Medicare storefronts Along a corridor in the mall, CNBC found a young woman sitting alone at a desk in a small glass-enclosed store called United Med Supply Market Inc. She said it was a medical supply business and gave us the business card with a phone number for the owner. When a reporter called the number a few minutes later, it rang at the woman’s desk.

Company President Antonio Lantigua was reached by phone several weeks later. When asked why equipment wasn’t visible on site, he said they keep it in other locations. “We have equipment in other places. We send papers to the company; the company sends equipment to the patients,” Lantigua said.

When pressed for more information, he said, “I don’t know why you are calling me” and hung up.

Government records show United Med Supply Market billed Medicare for more than $2 million, mostly for wound care.

Following an investigation by the inspector general, the business was suspended from billing for Medicare payments.

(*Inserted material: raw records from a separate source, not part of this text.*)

Lemma merkle_root_binding_length d l1 l2 :
  depth l1 = d -> length l1 = length l2 -> all_32 l1 -> all_32 l2 ->
  no_collision (tree_inputs l1) (tree_inputs l2) -> merkle_root l1 = merkle_root l2 -> l1 = l2.
Proof.
  revert l1 l2. induction d as [|d IH]; intros l1 l2 D1 Hlen H1 H2 Hno Hr;
    (assert (D2 : depth l2 = depth l1) by (unfold depth; by rewrite Hlen)); rewrite D1 in D2.
  - apply depth_zero in D1, D2. rewrite (proj1 (small_tree l1 D1)), (proj1 (small_tree l2 D2)) in Hr.
    destruct l1 as [|a [|? ?]], l2 as [|b [|? ?]]; simpl in *; try done; try lia. by subst.
  - destruct (depth_succ l1 d D1) as [L1 D1'], (depth_succ l2 d D2) as [L2 D2'].
    rewrite (merkle_root_up l1 L1), (merkle_root_up l2 L2) in Hr. rewrite (tree_inputs_up l1 L1), (tree_inputs_up l2 L2) in Hno.
    apply up_inj_length; [done|done| |done|].
    + revert Hno. apply no_collision_mono; intros x Hx; apply in_or_app; by left.
    + apply IH; [done| |by apply up_32..| |done]; [by rewrite !length_up, Hlen|].
      revert Hno. apply no_collision_mono; intros x Hx; apply in_or_app; by right.
Qed.

(** The strings hashed for the witness commitment. *)
Definition nonce_inputs (b : CBlock) : list (list Z) :=
  match vtx b with
  | coinbase :: txs => map (fun i => merkle_root (witness_leaves txs) ++ List.last (scriptWitness i) []) (vin coinbase)
  | [] => []
  end.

Ali Ghraoui, general manager of the Miami Merchandise Mart, told CNBC in a February interview that United Medical vacated that space and that he was working to improve the image of the mall.

Still, as Pérez Aybar points out, there’s always another fraudulent operation ready to bilk the system.

“South Florida, without question, is the ground zero for health-care fraud, but it’s only one state. There are 49 others and territories where these types of schemes are occurring,” he said.